Number of errors or unmapped nucleotides (in case of soft-clipping) found at the 5′ end of the reads (left panel), at the 3’ end of the reads, or located elsewhere in the reads (the “int.” panel). For a given read, with a given number of mapping errors, each hit may be aligned in its own way. For instance, a hit could have the first nucleotide unmapped, whereas another hit could have the last nucleotide unmapped. In this configuration, it is not possible to assign a sequence to a 5′ or 3′ RNA edition. These ambiguous reads are listed in the “amb.” column (right panel)

The figure shows that, in some cases, other tools find more RNA editions than srnaMapper, which seemingly contradicts previous results. The first reason is that a given read may be mapped in several ways, with the same number of errors. The second reason is that some of the edited reads map several times. Mapping tools that choose a random location may suggest an RNA edition, which may or may not be observed on other (unreported) hits. When tools reported several hits, we classified as “ambiguous” the RNA editions that were not consistent for each hit (see the “amb.” column of Fig. 7).

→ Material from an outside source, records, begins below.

(** C10.  For each of the five virtual methods, when its callback cannot
    issue the override of the adaptor returns what the implementation of
    [QHoverEvent] returns on the base subobject, or does to the base
    subobject what that implementation does and leaves the callback slots
    as they are. *)
Theorem adaptor_without_callback_is_base
    (this : QHoverEvent_Adaptor.t Ev Cb) (accepted : bool) (timestamp : N) :
  (gsi.can_issue (cb_isBeginEvent_c0_0 this) = false ->
   isBeginEvent this = QHoverEvent.isBeginEvent (base this))
  /\ (gsi.can_issue (cb_isEndEvent_c0_0 this) = false ->
      isEndEvent this = QHoverEvent.isEndEvent (base this))
  /\ (gsi.can_issue (cb_isUpdateEvent_c0_0 this) = false ->
      isUpdateEvent this = QHoverEvent.isUpdateEvent (base this))
  /\ (gsi.can_issue (cb_setAccepted_864_0 this) = false ->
      setAccepted accepted this =
      mk (QHoverEvent.setAccepted accepted (base this))
         (cb_isBeginEvent_c0_0 this) (cb_isEndEvent_c0_0 this)
         (cb_isUpdateEvent_c0_0 this) (cb_setAccepted_864_0 this)
         (cb_setTimestamp_1103_0 this))
  /\ (gsi.can_issue (cb_setTimestamp_1103_0 this) = false ->
      setTimestamp timestamp this =
      mk (QHoverEvent.setTimestamp timestamp (base this))
         (cb_isBeginEvent_c0_0 this) (cb_isEndEvent_c0_0 this)
         (cb_isUpdateEvent_c0_0 this) (cb_setAccepted_864_0 this)
         (cb_setTimestamp_1103_0 this)).
Proof.
  unfold isBeginEvent, isEndEvent, isUpdateEvent, setAccepted, setTimestamp.
  repeat split; intros Hno; rewrite Hno; reflexivity.
Qed.

End Adaptor.

Section AdaptorExamples.

#[local] Existing Instance Sample.hover.
#[local] Existing Instance Sample.callback.

Lemma adaptor_without_callback_is_base_witness :
  QHoverEvent_Adaptor.isBeginEvent Sample.plain_adaptor = true
  /\ QHoverEvent_Adaptor.isEndEvent Sample.plain_adaptor = false
  /\ QHoverEvent_Adaptor.isUpdateEvent Sample.plain_adaptor = false
  /\ Sample.m_accept
       (QHoverEvent_Adaptor.base
          (QHoverEvent_Adaptor.setAccepted true Sample.plain_adaptor)) = true
  /\ Sample.m_timestamp
       (QHoverEvent_Adaptor.base
          (QHoverEvent_Adaptor.setTimestamp 42 Sample.plain_adaptor)) = 42%N.
Proof.
  destruct (@adaptor_without_callback_is_base _ _ Sample.hover
              (Sample.callback _) Sample.plain_adaptor true 42%N)
    as [H1 [H2 [H3 [H4 H5]]]].
  rewrite (H1 eq_refl), (H2 eq_refl), (H3 eq_refl), (H4 eq_refl), (H5 eq_refl).
  repeat split.
Defined.

(** With callbacks installed the adaptor answers what the script answers. *)
Example scripted_adaptor_differs :
  QHoverEvent_Adaptor.isBeginEvent Sample.scripted_adaptor = false
  /\ QHoverEvent.isBeginEvent (QHoverEvent_Adaptor.base Sample.scripted_adaptor) = true
  /\ QHoverEvent_Adaptor.setAccepted true Sample.scripted_adaptor = Sample.scripted_adaptor.
Proof. repeat split. Qed.

End AdaptorExamples.

(** * Further properties of the code *)

(** ** The grid-list encoder *)

Section GridListMore.

Context {fmt : tl.MicronFormat} {ct : db.coord_traits}.

Lemma commas_grid_entry (dg g : float) :
  commas (tl.micron_to_string g) = 0 -> commas (grid_entry dg g) = 0.
Proof.
  unfold commas, grid_entry. intros H. rewrite count_append, H.
  destruct (db.equals g dg); reflexivity.
Qed.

Quantification of known miRNAs

We wanted to quantify the expression of known miRNAs in the A. thaliana dataset. This quantification step is not straightforward, since many reads map several times. We used a dedicated quantification tool, mmquant [18], which does handle multi-mapping reads. Informally, mmquant groups two miRNAs if some reads map at two different loci, each one overlapping the two miRNAs.

Fig. 8
figure 8

Quantification of the expression of the most expressed miRNAs families, using different recipes. Micro-RNAs were grouped into pseudo-families, using mmquant [18]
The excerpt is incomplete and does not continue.